2023 Kericho truck crash
- Date: 30 June 2023
- Location: Londiani, Kericho County, Kenya; 0°10′36″S 35°37′05″E﻿ / ﻿0.17653°S 35.618°E;
- Cause: A lorry carrying a shipping container veered off the road and ploughed into several vehicles
- Deaths: 52
- Injuries: 30

= 2023 Kericho truck crash =

Road crash in Kenya

On 30 June 2023, a lorry carrying a shipping container went out of control and hit several vehicles, pedestrians and market traders on a road in Londiani, Kericho County, Kenya, killing at least 52 people and injuring at least 30.

== Background ==
The number of traffic collisions in Kenya has been swelling in recent years.

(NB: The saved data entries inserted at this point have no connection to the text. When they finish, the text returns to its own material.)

Lemma mappedElements_Timestamp (f : FilterToSpannerFieldConfig) (values : list string)
    (mapped : Value) (l : list Time) :
  ColumnType f = FilterToSpannerFieldColumnTypeTimestamp ->
  mapValues f values = Ok mapped ->
  parseAnyToSlice "time.Time" assertTime assertTimes mapped = Ok l ->
  mappedElements VTime VTimes f values l.
Proof.
  intros Hty (out & Hout & Hres)%mapValues_inv Hparse.
  assert (forall s v, convertValue f s = Ok v -> exists x, v = VTime x) as Hconv.
  { intros s v. unfold convertValue. rewrite Hty.
    destruct (ParseTime s); intros; simplify_eq; eauto. }
  assert (forall ov, mapValues_result f (VStrings ov) mapped ->
            Forall2 (fun s x => convertValue f s = Ok (VTime x)) ov l) as Hstrings.
  { intros ov. unfold mapValues_result. rewrite Hty. intros (l' & Hl' & ->).
    simpl in Hparse. injection Hparse as <-.
    eapply mapValues_convertEach_typed; [apply assertTime_inv | done]. }
  mappedElements_cases Hout Hres Hparse Hconv Hstrings assertTime_inv.
Qed.

Lemma noDuplicates_NoDup_on {T} (eqb : T -> T -> bool) (l : list T) :
  (forall x, x ∈ l -> eqb x x = true) -> noDuplicates eqb l -> NoDup l.
Proof.
  intros Hrefl Hl. apply NoDup_alt. intros i j x Hi Hj.
  assert (eqb x x = true) as Hx by (eapply Hrefl, list_elem_of_lookup_2; exact Hi).
  destruct (Nat.lt_trichotomy i j) as [Hlt|[Heq|Hgt]]; [|done|].
  - specialize (Hl i j x x Hlt Hi Hj). congruence.
  - specialize (Hl j i x x Hgt Hj Hi). congruence.
Qed.

Lemma firstOccurrencesFrom_elem_of {T} (eqb : T -> T -> bool) (earlier l : list T) (x : T) :
  x ∈ firstOccurrencesFrom eqb earlier l -> x ∈ l.
Proof.
  revert earlier. induction l as [|y l IH]; intros earlier; simpl; [done|].
  destruct (existsb _ earlier).
  - intros Hx%IH. by right.
  - intros [->|Hx%IH]%elem_of_cons; [by left | by right].
Qed.

Lemma uniqueSliceElements_firstOccurrencesOf {T} (eqb : T -> T -> bool) (l : list T) :
  (forall x y, eqb x y = eqb y x) ->
  (forall x y z, eqb x y = true -> eqb y z = true -> eqb x z = true) ->
  firstOccurrencesOf eqb l (uniqueSliceElements eqb l).
Proof.
  intros Hsym Htrans. split; [by apply uniqueSliceElements_firstOccurrences|].
  split; [apply uniqueSliceElements_noDuplicates|].
  intros Hrefl. apply (noDuplicates_NoDup_on eqb).
  - intros x Hx. apply Hrefl.
    rewrite uniqueSliceElements_firstOccurrences in Hx by done.
    by apply firstOccurrencesFrom_elem_of in Hx.
  - apply uniqueSliceElements_noDuplicates.
Qed.

(** The array of lines 346-372 lists the first occurrences of the mapped and
    coerced values of the clause. *)
Lemma arrayParameter_deduplicated (f : FilterToSpannerFieldConfig) (operator : string)
    (values : list string) (mapped arr : Value) :
  mapValues f values = Ok mapped ->
  arrayParameter f operator mapped = Ok arr ->
  deduplicatedArray f values arr.
Proof.
  intros Hmap. unfold arrayParameter, deduplicatedArray.
  destruct (ColumnType f) eqn:Hty; try done.
  - destruct (parseAnyToSlice "string" _ _ mapped) as [l|e|p] eqn:Hparse;
      simpl; try done.
    intros [= <-]. exists l, (uniqueSliceElements String.eqb l).
    split; [by eapply mappedElements_String|]. split; [done|].
    assert (firstOccurrencesOf String.eqb l (uniqueSliceElements String.eqb l))
      as Hfirst.
    { apply uniqueSliceElements_firstOccurrencesOf; intros;
        first [apply String.eqb_sym | rewrite String.eqb_eq in *; congruence]. }
    split; [done|]. apply Hfirst. intros x _. apply String.eqb_refl.
  - destruct (parseAnyToSlice "int64" _ _ mapped) as [l|e|p] eqn:Hparse;
      simpl; try done.
    intros [= <-]. exists l, (uniqueSliceElements Z.eqb l).
    split; [by eapply mappedElements_Int64|]. split; [done|].
    assert (firstOccurrencesOf Z.eqb l (uniqueSliceElements Z.eqb l)) as Hfirst.
    { apply uniqueSliceElements_firstOccurrencesOf; intros;
        first [apply Z.eqb_sym | rewrite Z.eqb_eq in *; congruence]. }
    split; [done|]. apply Hfirst. intros x _. apply Z.eqb_refl.
  - destruct (parseAnyToSlice "float64" _ _ mapped) as [l|e|p] eqn:Hparse;
      simpl; try done.
    intros [= <-]. exists l, (uniqueSliceElements float_eqb l).
    split; [by eapply mappedElements_Float64|]. split; [done|].
    apply uniqueSliceElements_firstOccurrencesOf;
      [apply float_eqb_sym | apply float_eqb_trans].
  - destruct (parseAnyToSlice "time.Time" _ _ mapped) as [l|e|p] eqn:Hparse;
      simpl; try done.
    intros [= <-]. exists l, (uniqueSliceElements time_eqb l).
    split; [by eapply mappedElements_Timestamp|]. split; [done|].
    apply uniqueSliceElements_firstOccurrencesOf;
      [apply time_eqb_sym | apply time_eqb_trans].
Qed.

(** C9: in a successful call, the placeholder of an [IN] clause over a STRING,
    INT64, FLOAT64 or TIMESTAMP column is bound to an array that lists the
    first occurrences, under Go's [==] of the element type, of the clause's
    mapped and coerced values, in their order; no two elements of the array
    are equal under [==].  For strings and integers the array has no
    duplicates; for floats and timestamps it has none when every value
    equals itself under [==], which a NaN does not.  Over another column
    type the call does not succeed. *)
Theorem C9_in_array_deduplicated (f : Filter) (fieldConfigs : FieldConfigs)
    (conds : list string) (ps : gmap string Value) (pre post : list Clause) (c : Clause)
    (fieldConfig : FilterToSpannerFieldConfig) :
  Clauses f = pre ++ c :: post ->
  Operator c = "IN" ->
  resolveFieldConfig fieldConfigs c = Ok fieldConfig ->
  Ignore fieldConfig = false ->
  ToSpannerSQL f fieldConfigs = Ok (conds, ps) ->
  let P := paramNameOf (placeholderIndex fieldConfigs pre) in
  exists mapped arr,
    mapValues fieldConfig (Values c) = Ok mapped
    /\ arrayParameter fieldConfig "IN" mapped = Ok arr
    /\ ps !! P = Some arr
    /\ deduplicatedArray fieldConfig (Values c) arr.
Proof.
  intros Hf Hop Hres Hign Hok P.
  destruct (ToSpannerSQL_lowered_clause _ _ _ _ _ _ _ _ Hf Hok Hres Hign)
    as (newConds & v & Hcond & Hps & _).
  fold P in Hcond, Hps. rewrite clauseCondition_IN in Hcond by done.
  destruct (mapValues fieldConfig (Values c)) as [mapped|e|p] eqn:Hmap; try done.
  destruct (arrayParameter fieldConfig "IN" mapped) as [arr|e|p] eqn:Harr;
    simpl in Hcond; try done.
  injection Hcond as _ <-. exists mapped, arr.
  split; [done|]. split; [done|]. split; [done|].
  by eapply arrayParameter_deduplicated.
Qed.

(** C4, amended: an [IN] clause that is lowered in a successful call has the
    condition [col IN UNNEST(@P)] and a bound placeholder; if its number of
    values is not one, one of allow_multiple_values, allow_contains and
    allow_contained_by is set.  With none of them set such a clause makes the
    call fail, with the error [multiple values are not allowed] on the field
    when the clause is reached, its required fields are there and it has no
    map_value hook.  (A clause with one value needs no flag.) *)
Theorem C4_in_clause_multiple_values (f : Filter) (fieldConfigs : FieldConfigs)
    (pre post : list Clause) (c : Clause) (fieldConfig : FilterToSpannerFieldConfig) :
  Clauses f = pre ++ c :: post ->
  Operator c = "IN" ->
  resolveFieldConfig fieldConfigs c = Ok fieldConfig ->
  Ignore fieldConfig = false ->
  let P := paramNameOf (placeholderIndex fieldConfigs pre) in
  (forall conds ps,
     ToSpannerSQL f fieldConfigs = Ok (conds, ps) ->
     (columnNameOf fieldConfig c +:+ " IN UNNEST(@" +:+ P +:+ ")") ∈ conds
     /\ is_Some (ps !! P)
     /\ (length (Values c) <> 1 -> noMultipleFlag fieldConfig = false))
  /\ (length (Values c) <> 1 ->
      noMultipleFlag fieldConfig = true ->
      isOk (ToSpannerSQL f fieldConfigs) = false
      /\ (MapValue fieldConfig = None ->
          forall st,
            ToSpannerSQL_loop fieldConfigs f pre (mkLoopState [] ∅ 0) = Ok st ->
            checkRequires fieldConfig (Clauses f) c (Requires fieldConfig) = Ok tt ->
            ToSpannerSQL f fieldConfigs
            = Err ("field " +:+ Field c +:+ ": multiple values are not allowed"))).
Proof.
  intros Hf Hop Hres Hign P.
  assert (forall conds ps,
     ToSpannerSQL f fieldConfigs = Ok (conds, ps) ->
     (columnNameOf fieldConfig c +:+ " IN UNNEST(@" +:+ P +:+ ")") ∈ conds
     /\ is_Some (ps !! P)
     /\ (length (Values c) <> 1 -> noMultipleFlag fieldConfig = false)) as Hsucc.
  { intros conds ps Hok.
    destruct (ToSpannerSQL_lowered_clause _ _ _ _ _ _ _ _ Hf Hok Hres Hign)
      as (newConds & v & Hcond & Hps & Hin & _).
    fold P in Hcond, Hps. rewrite clauseCondition_IN in Hcond by done.
    destruct (mapValues fieldConfig (Values c)) as [mapped|e|p] eqn:Hmap; try done.
    destruct (arrayParameter fieldConfig "IN" mapped) as [arr|e|p];
      simpl in Hcond; try done.
    injection Hcond as <- <-.
    split; [apply Hin; constructor|]. split; [by eexists|].
    intros Hlen. unfold noMultipleFlag.
    destruct (AllowMultipleValues fieldConfig || AllowContains fieldConfig
              || AllowContainedBy fieldConfig) eqn:Hflags; [done|].
    by destruct (mapValues_multiple_refused fieldConfig (Values c) mapped Hflags Hlen). }
  split; [exact Hsucc|].
  intros Hlen Hflags. split.
  - destruct (ToSpannerSQL f fieldConfigs) as [[conds ps]|e|p] eqn:Hok; try done.
    destruct (Hsucc conds ps eq_refl) as (_ & _ & Hno).
    rewrite Hno in Hflags by done. done.
  - intros Hhook st Hpre Hreq.
    eapply ToSpannerSQL_clause_error; [exact Hf | exact Hpre |].
    eapply ToSpannerSQL_clause_condition_error; eauto.
    unfold noMultipleFlag in Hflags. apply negb_true_iff in Hflags.
    rewrite clauseCondition_IN by done.
    by rewrite mapValues_multiple_error.
Qed.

The area of the crash site is known for having frequent road incidents.

Kenya has a road mortality rate of 27.8 per 100,000 people (per the WHO); typical for sub-Saharan Africa (where the rate is 27 per 100,000), but higher than, for example, the European Union, which has 6 deaths per 100,000 people per year. This high rate is blamed on "driver error, poor roads and decrepit vehicles." On 24 July 2022, 34 people were killed when a bus drove into a river in Tharaka-Nithi County. Kenya's National Transport and Safety Authority said that at least 4,690 people died in road accidents in Kenya in 2022.

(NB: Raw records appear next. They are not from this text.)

(** * rdbms: storage, planner and executor, embedded in Rocq

    A shallow embedding of the in-memory relational engine
    (src/rdbms/storage, src/rdbms/executor, src/rdbms/utils) and the
    properties its specification states about it.

    Conventions of the embedding.
    - Python values are the inductive [Value]; a float is its exact
      rational value (finite floats only: no NaN, no infinity), so that
      [==] and [<] between ints, bools and floats are the exact
      comparisons Python performs.
    - [str] is [string]; [len] is [String.length], which agrees with
      Python on ASCII text.
    - A row is a Python dict from column name to value: [gmap string Value].
      The dicts whose iteration order the code depends on ([Table.columns],
      [Table._indexes], [HashIndex._index]) are association lists kept in
      insertion order with one entry per key.
    - Exceptions are the inductive [Exception]; code that can raise
      returns a [result]; code that mutates a table runs in the
      state-and-exception monad [M], in which a raise keeps every
      mutation made before it. *)

From Stdlib Require Import QArith ZArith String Ascii List Permutation.
From stdpp Require Import gmap strings list fin_maps.

Local Open Scope string_scope.
Local Open Scope Z_scope.

(** ** Values and exceptions *)

Inductive Value : Type :=
  | VNull
  | VInt (z : Z)
  | VFloat (q : Q)
  | VBool (b : bool)
  | VStr (s : string).

Abbreviation Row := (gmap string Value).

(** The numeric reading of a value: [bool] is a subclass of [int] in
    Python, and ints, bools and floats compare by their exact value. *)
Definition num_of (v : Value) : option Q :=
  match v with
  | VInt z => Some (inject_Z z)
  | VFloat q => Some q
  | VBool b => Some (inject_Z (if b then 1 else 0))
  | VNull | VStr _ => None
  end.

(** Python's [v == w]. *)
Definition py_eq (v w : Value) : bool :=
  match v, w with
  | VNull, VNull => true
  | VStr a, VStr b => String.eqb a b
  | _, _ =>
      match num_of v, num_of w with
      | Some a, Some b => Qeq_bool a b
      | _, _ => false
      end
  end.

(** Python's [v != w]. *)
Definition py_ne (v w : Value) : bool := negb (py_eq v w).

Definition is_none (v : Value) : bool :=
  match v with VNull => true | _ => false end.

Definition isinstance_int (v : Value) : bool :=
  match v with VInt _ | VBool _ => true | _ => false end.

Definition isinstance_float (v : Value) : bool :=
  match v with VFloat _ => true | _ => false end.

Definition isinstance_bool (v : Value) : bool :=
  match v with VBool _ => true | _ => false end.

Definition isinstance_str (v : Value) : bool :=
  match v with VStr _ => true | _ => false end.

(** utils/exceptions.py, with the built-in exceptions the code raises or
    can run into. *)
Inductive Exception : Type :=
  | TableNotFoundError (table_name : string)
  | TableAlreadyExistsError (table_name : string)
  | ColumnNotFoundError (column_name : string) (table_name : option string)
  | DuplicateKeyError (column_name : string) (value : Value)
  | ConstraintViolationError (message : string)
  | TypeValidationError (column_name expected_type : string) (actual_value : Value)
  | InvalidIdentifierError (identifier reason : string)
  | KeyError (message : string)
  | ValueError (message : string)
  | TypeError.

Inductive result (A : Type) : Type :=
  | Return (a : A)
  | Raise (e : Exception).
Arguments Return {A} a.
Arguments Raise {A} e.

Definition rbind {A B} (r : result A) (k : A → result B) : result B :=
  match r with
  | Return a => k a
  | Raise e => Raise e
  end.

Notation "'let?' x ':=' r 'in' k" := (rbind r (fun x => k))
  (at level 10, x pattern, r at level 100, k at level 200, only parsing).

(** The ordering comparisons [<], [>], [<=], [>=] on two non-null
    values: numbers with numbers, strings with strings; any other
    pairing raises [TypeError]. *)
Definition py_lt (v w : Value) : result bool :=
  match v, w with
  | VStr a, VStr b => Return (String.ltb a b)
  | _, _ =>
      match num_of v, num_of w with
      | Some a, Some b => Return (negb (Qle_bool b a))
      | _, _ => Raise TypeError
      end
  end.

Definition py_le (v w : Value) : result bool :=
  match v, w with
  | VStr a, VStr b => Return (String.leb a b)
  | _, _ =>
      match num_of v, num_of w with
      | Some a, Some b => Return (Qle_bool a b)
      | _, _ => Raise TypeError
      end
  end.

Definition py_gt (v w : Value) : result bool := py_lt w v.
Definition py_ge (v w : Value) : result bool := py_le w v.

(** Truthiness of an optional string ([if table_name:]). *)
Definition truthy_str (o : option string) : bool :=
  match o with
  | Some s => negb (String.eqb s "")
  | None => false
  end.

(** ** utils/validators.py *)

Module Validators.

Definition RESERVED_WORDS : list string :=
  [ "SELECT"; "FROM"; "WHERE"; "INSERT"; "UPDATE"; "DELETE";
    "CREATE"; "DROP"; "TABLE"; "INDEX"; "INTO"; "VALUES";
    "SET"; "AND"; "OR"; "NOT"; "NULL"; "PRIMARY"; "KEY";
    "UNIQUE"; "INNER"; "JOIN"; "ON"; "AS"; "INTEGER"; "INT";
    "VARCHAR"; "TEXT"; "BOOLEAN"; "FLOAT"; "REAL"; "TRUE"; "FALSE" ].

Definition in_range (lo hi : nat) (c : ascii) : bool :=
  (Nat.leb lo (nat_of_ascii c)) && (Nat.leb (nat_of_ascii c) hi).

Definition is_lower (c : ascii) : bool := in_range 97 122 c.
Definition is_upper (c : ascii) : bool := in_range 65 90 c.
Definition is_digit (c : ascii) : bool := in_range 48 57 c.
Definition is_underscore (c : ascii) : bool := Nat.eqb (nat_of_ascii c) 95.
Definition is_newline (c : ascii) : bool := Nat.eqb (nat_of_ascii c) 10.

(** [str.upper()] on ASCII text. *)
Definition upper_char (c : ascii) : ascii :=
  if is_lower c then ascii_of_nat (nat_of_ascii c - 32) else c.

Fixpoint upper (s : string) : string :=
  match s with
  | EmptyString => EmptyString
  | String c s' => String (upper_char c) (upper s')
  end.

Definition is_head_char (c : ascii) : bool :=
  is_lower c || is_upper c || is_underscore c.

Definition is_word_char (c : ascii) : bool :=
  is_head_char c || is_digit c.

(** The tail [[a-zA-Z0-9_]*$] of the identifier pattern; [$] also
    matches just before a newline that ends the string. *)
Fixpoint match_tail (s : string) : bool :=
  match s with
  | EmptyString => true
  | String c s' =>
      (is_word_char c && match_tail s')
      || (is_newline c && match s' with EmptyString => true | _ => false end)
  end.

(** [re.match(r'^[a-zA-Z_][a-zA-Z0-9_]*$', name)] *)
Definition re_match_identifier (s : string) : bool :=
  match s with
  | EmptyString => false
  | String c s' => is_head_char c && match_tail s'
  end.

Definition str_in (s : string) (l : list string) : bool :=
  existsb (String.eqb s) l.

Definition validate_identifier (name : string) : result bool :=
  if String.eqb name "" then
    Raise (InvalidIdentifierError name "Identifier cannot be empty")
  else if Nat.ltb 64 (String.length name) then
    Raise (InvalidIdentifierError name "Identifier too long (max 64 characters)")
  else if str_in (upper name) RESERVED_WORDS then
    Raise (InvalidIdentifierError name "Cannot use SQL reserved word")
  else if negb (re_match_identifier name) then
    Raise (InvalidIdentifierError name
      "Must start with letter or underscore, and contain only letters, numbers, and underscores")
  else Return true.

(** Truthiness of [max_length]. *)
Definition truthy_int (o : option Z) : bool :=
  match o with
  | Some n => negb (Z.eqb n 0)
  | None => false
  end.

(** The rendered text of the VARCHAR length failure; [Column.validate]
    replaces that exception by one that carries the value itself. *)
Definition too_long_message : Value := VStr "string too long".

Definition validate_value_for_type
  (value : Value) (data_type : string) (max_length : option Z) : result bool :=
  if is_none value then Return true
  else
    let data_type := upper data_type in
    if str_in data_type ["INTEGER"; "INT"] then
      if negb (isinstance_int value) || isinstance_bool value then
        Raise (TypeValidationError "" data_type value)
      else Return true
    else if str_in data_type ["FLOAT"; "REAL"] then
      if negb (isinstance_int value || isinstance_float value)
         || isinstance_bool value then
        Raise (TypeValidationError "" data_type value)
      else Return true
    else if str_in data_type ["BOOLEAN"; "BOOL"] then
      if negb (isinstance_bool value) then
        Raise (TypeValidationError "" data_type value)
      else Return true
    else if String.eqb data_type "VARCHAR" then
      match value with
      | VStr s =>
          if truthy_int max_length
             && Z.ltb (default 0 max_length) (Z.of_nat (String.length s)) then
            Raise (TypeValidationError "" "VARCHAR(n)" too_long_message)
          else Return true
      | _ => Raise (TypeValidationError "" data_type value)
      end
    else if String.eqb data_type "TEXT" then
      if negb (isinstance_str value) then
        Raise (TypeValidationError "" data_type value)
      else Return true
    else Raise (ValueError ("Unknown data type: " +:+ data_type)).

Africa accounts for about one-fifth of the world's road deaths, despite only containing 3% of the world's motor vehicles. Africa Transport Policy Program, which works on developing transportation policies, has referred to an "epidemic of road fatalities and serious injuries." More than 270,000 people die in vehicle collisions in Africa each year, and the World Health Organization projects that figure will nearly double by 2030, in part due rapid urbanization.

==Incident==
A lorry carrying a shipping container lost control and collided into several other vehicles, pedestrians and market traders at a busy junction in Londiani. The lorry hit minibuses, market stalls, boda bodas, and private cars. Fifty-two people were killed during the crash, making it one of the deadliest traffic collisions in Kenya in recent history. At least three people died in hospital. At least 30 people were injured, with the number possibly being even higher. Witnesses said the driver was trying to avoid a bus that had broken down on the road. Heavy rain interrupted rescue efforts. The lorry was registered in Rwanda. The Kenyan Red Cross started a blood donation drive for the injured.

==Aftermath==
The governor of Kericho County, Erick Mutai, said "[his] heart is crushed" by the crash, while Kenyan President William Ruto said, "The country mourns with the families who have lost loved ones in a horrific road accident in Londiani". Transport minister Kipchumba Murkomen stated at a visit to the site that it was a "painful", "terrible" tragedy and promised to introduce new safety measures, with road safety awareness programmes being started, speed cameras being installed and the re-testing of public service and commercial vehicle drivers. Murkomen said the government planned to move street traders from roadside areas to designated markets to avoid similar accidents in the future. He also said to reporters that "Investigations have been launched to establish the cause of this accident but we urge drivers to be cautious and follow the rules."